Accrual Accounting


The international scholarly and practicing accounting communities are nowadays vigorously disputing the efficiency of the traditionally followed cash-based accounting method. Contemporary analysts fervently advocate the benefits of the state-of-the-art accrual accounting methodology.  Among the most authoritative supporters of the new method are the International Monetary Fund and the European Commission (Perrin, 1998). However, while the obviousness of the accrual accounting model do seem to be relatively clear for the overwhelming majority of the international and domestic accounting process stakeholders, still it remains unclear whether the system would become ultimately predominant on the accounting scene. The aim of this paper is to evaluate the prospective utilization and its repercussions of the commercially based accrual accounting system public sector , to analyze whether the adoption of the accrual accounting and total abandonment of the cash-based accounting algorithm will ultimately enhance the accountability standards and efficiency of the public sector or not (Connonly & Hyndman, 2006).

The Rationale of the Accrual-based Accounting System

In accordance with the modern postulates and standards of the accrual accounting system, while the accounting report or statement is being completed by the analysts the accent is deliberately made on the efficiency of the costs utilization. The idea was taken from the private sector, in where the goals are not only accomplished, but all possible actions are taken to reduce the costs required (Pina, Torres, 2003). The primary differences between the two methods are that under the first method the calculations required are made when the due cash payments are either received or paid. Under the new accrual approach the records are made when the revenues are earned and the losses are incurred respectively, even if the payments have not been exercised still.

The International and the U.K. Transition to the Accrual Accounting System and the Advantages of the System

The pioneers which introduced the accrual accounting system were Chile and New Zealand. The transition to the discussed model was substantiated by the number of empirically inferred benefits (Mellet, 1997). In 2006 the decision of the United Kingdom to introduce the system on the agency level was dictated by the following advantages of the accrual financial accounting system:

  • This accounting algorithm conditions enhanced financial management. The unanimously shared opinion of the scholars and the practitioners is that the adoption if this method enables to reflect the currently disposable public financial resources and the ones that are projected to be obtained more effectively. As a result, three staged algorithm of consolidated public financial statements have been introduced in the United Kingdom.
  • In contrast to cash-based scheme of public accounting, accrual accounting system enables to disclose all available financial resources and to conduct analysis of the pending liabilities and assets of the public agency
  • The public entity revenue output operations are accentuated. Comparatively, under the principles of cash-based algorithm, the stress is made upon the input operations and transactions.
  • The causation between the resources utilized and the outcomes achieved is considerably more evident.
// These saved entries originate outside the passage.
(** * hiralyze: the resume / job match scoring engine

    A shallow embedding of [ai-service/services/job_matcher.py] (class
    [JobMatcher]) and the properties of its scoring pipeline.

    Modelling conventions.
    - Python [str] is [string]; the text primitives ([lower], [strip],
      [in], the character classes of [re]) are given for ASCII text.
    - Python [int] is [Z] or [N]; Python [float] is idealised as an exact
      rational [Q], so [/] is exact and [round] is round-half-to-even on
      rationals.  Equalities between scores are therefore stated with
      [==] ([Qeq]).
    - A [dict] with a fixed set of keys read through [.get(key, default)]
      is a record whose field holds the default when the key is missing;
      a key that some return path leaves out is an [option] field.
    - A raised exception is the left injection of a sum; [try/except] is
      a [match] on it.
    - [self.vectorizer] is one object shared by every call; its fitted
      attribute is threaded through the calls explicitly.  The numeric
      work of scikit-learn (tokenising, TF-IDF weighting, cosine) is a
      parameter of the development. *)

From stdpp Require Import gmap strings list.
From Stdlib Require Import QArith Qround Qminmax Lqa ZArith Lia Ascii.

Local Open Scope string_scope.
Local Open Scope list_scope.

(** ** Python text primitives *)

Module Py.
Nowadays, the reformist trends have been commenced in the majority of the European Union countries. At the national level the reforms and the necessary prerequisites ( i.e. the amendments to the monetary turnover system and the change of the legislation) have been accomplished in Sweden, Spain and Finland. The reformations are still underway in UK and France, while on the local level these countries have almost completed the overhaul.

Contemporarily, in the United Kingdom the dual accounting system is being gradually replaced by the accrual accounting scheme (Perrin, 1998).  At the local several notable agencies have fully shifted to the new system. The most illustrative examples of the transitional modes includes the activity of Scotland Yard police bureau, the activity of the national court administration of the United Kingdom and the tax collection agencies of the country. The offices of the Queens administration are still following traditional approach, but the change is being highly anticipated by the analysts.

International Conceptual and Practical Frameworks

The most significant accomplishment is the paradigm of the rising popularity and sophistication of the accrual accounting principles and techniques have been made by the International Federation of Accountants. In its numerous reports this highly authoritative international agency has outlined the major advantages of the proposed accrual accounting methods for the national governments and fervently advocates the adoption of this policy. The encapsulation of the guidelines, recommendations and provision can be found on the regularly issues International Public Accounting Standards (commonly abbreviated as IPSAS). The IPSAS guidelines (21 up to 2012) are nowadays been used as facultative or mandatory bylaws in France, UAE, Holland, Israel , Thailand and some other countries (Connonly, Hyndman, 2006). The followers of the transition policy position the adoption of this policy the NATO and the EU commission financial authorities as a one of the most persuasive argument in favor of the policy. Compliance with the IPSAS principles is currently underway in the United Kingdom and the analysts anticipate that by the end of 2017 the process will have been eventually finalized.


Having analyzed modern national and international experiences, several definite conclusions can be drawn. First and foremost, although the press of the conservatively oriented opposition (those who support conventional cash-based approach) is still strong, the advantages of the accrual approach are evident (Chan, 2003). Secondly, the practice evinces that solid steps have been taken by both the national to implement these policies. This trend is supported by the structural changes in the auditing practices of the authoritative and influential international organizations.